*Instructions to follow*. Copy each line of the records below, from the first through the one that contains "step_take db writers", exactly as written.

* * *

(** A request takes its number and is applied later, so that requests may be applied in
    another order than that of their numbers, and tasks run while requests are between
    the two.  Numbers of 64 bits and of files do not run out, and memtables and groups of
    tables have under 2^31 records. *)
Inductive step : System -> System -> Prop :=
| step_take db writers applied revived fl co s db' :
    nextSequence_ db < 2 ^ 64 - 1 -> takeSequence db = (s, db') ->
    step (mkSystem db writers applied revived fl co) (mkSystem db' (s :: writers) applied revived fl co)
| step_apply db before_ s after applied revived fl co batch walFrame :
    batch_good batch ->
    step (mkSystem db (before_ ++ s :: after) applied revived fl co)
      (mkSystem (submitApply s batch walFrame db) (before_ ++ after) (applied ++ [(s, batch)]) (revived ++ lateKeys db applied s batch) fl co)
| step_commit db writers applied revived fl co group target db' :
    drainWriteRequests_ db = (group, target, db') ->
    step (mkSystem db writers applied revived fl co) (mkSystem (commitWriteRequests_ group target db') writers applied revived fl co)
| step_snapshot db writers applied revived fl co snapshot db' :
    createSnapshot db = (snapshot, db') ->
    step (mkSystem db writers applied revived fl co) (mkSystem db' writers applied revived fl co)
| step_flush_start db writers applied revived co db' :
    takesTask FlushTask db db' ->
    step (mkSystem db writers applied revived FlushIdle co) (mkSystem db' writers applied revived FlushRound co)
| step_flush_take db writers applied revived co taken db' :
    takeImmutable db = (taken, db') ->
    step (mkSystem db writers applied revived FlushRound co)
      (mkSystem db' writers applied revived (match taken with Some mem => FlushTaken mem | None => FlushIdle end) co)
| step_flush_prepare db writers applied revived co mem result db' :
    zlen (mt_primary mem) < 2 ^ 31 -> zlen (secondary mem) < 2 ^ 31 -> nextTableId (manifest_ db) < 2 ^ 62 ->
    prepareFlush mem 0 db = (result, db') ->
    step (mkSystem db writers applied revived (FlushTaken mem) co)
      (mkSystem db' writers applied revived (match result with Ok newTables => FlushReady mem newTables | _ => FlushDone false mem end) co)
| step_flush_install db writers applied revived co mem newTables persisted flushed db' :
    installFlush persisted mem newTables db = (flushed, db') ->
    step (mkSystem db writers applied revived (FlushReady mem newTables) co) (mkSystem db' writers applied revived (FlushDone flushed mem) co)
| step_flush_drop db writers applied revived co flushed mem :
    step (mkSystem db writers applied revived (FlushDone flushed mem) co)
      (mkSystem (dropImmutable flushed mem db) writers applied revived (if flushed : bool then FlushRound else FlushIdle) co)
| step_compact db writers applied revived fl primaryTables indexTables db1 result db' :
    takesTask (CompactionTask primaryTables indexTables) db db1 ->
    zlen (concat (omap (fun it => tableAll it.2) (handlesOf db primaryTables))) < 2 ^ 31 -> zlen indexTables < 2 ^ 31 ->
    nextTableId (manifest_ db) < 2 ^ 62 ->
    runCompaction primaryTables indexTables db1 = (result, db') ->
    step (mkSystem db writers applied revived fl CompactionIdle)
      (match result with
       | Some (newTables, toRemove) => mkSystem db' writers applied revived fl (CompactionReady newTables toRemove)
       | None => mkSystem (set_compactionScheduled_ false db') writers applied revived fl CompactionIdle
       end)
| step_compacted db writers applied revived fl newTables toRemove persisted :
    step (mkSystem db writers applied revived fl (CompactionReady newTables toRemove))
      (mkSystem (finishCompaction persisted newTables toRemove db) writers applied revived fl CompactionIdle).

* * *

*Answer section*.
(** A request takes its number and is applied later, so that requests may be applied in
    another order than that of their numbers, and tasks run while requests are between
    the two.  Numbers of 64 bits and of files do not run out, and memtables and groups of
    tables have under 2^31 records. *)
Inductive step : System -> System -> Prop :=
| step_take db writers applied revived fl co s db' :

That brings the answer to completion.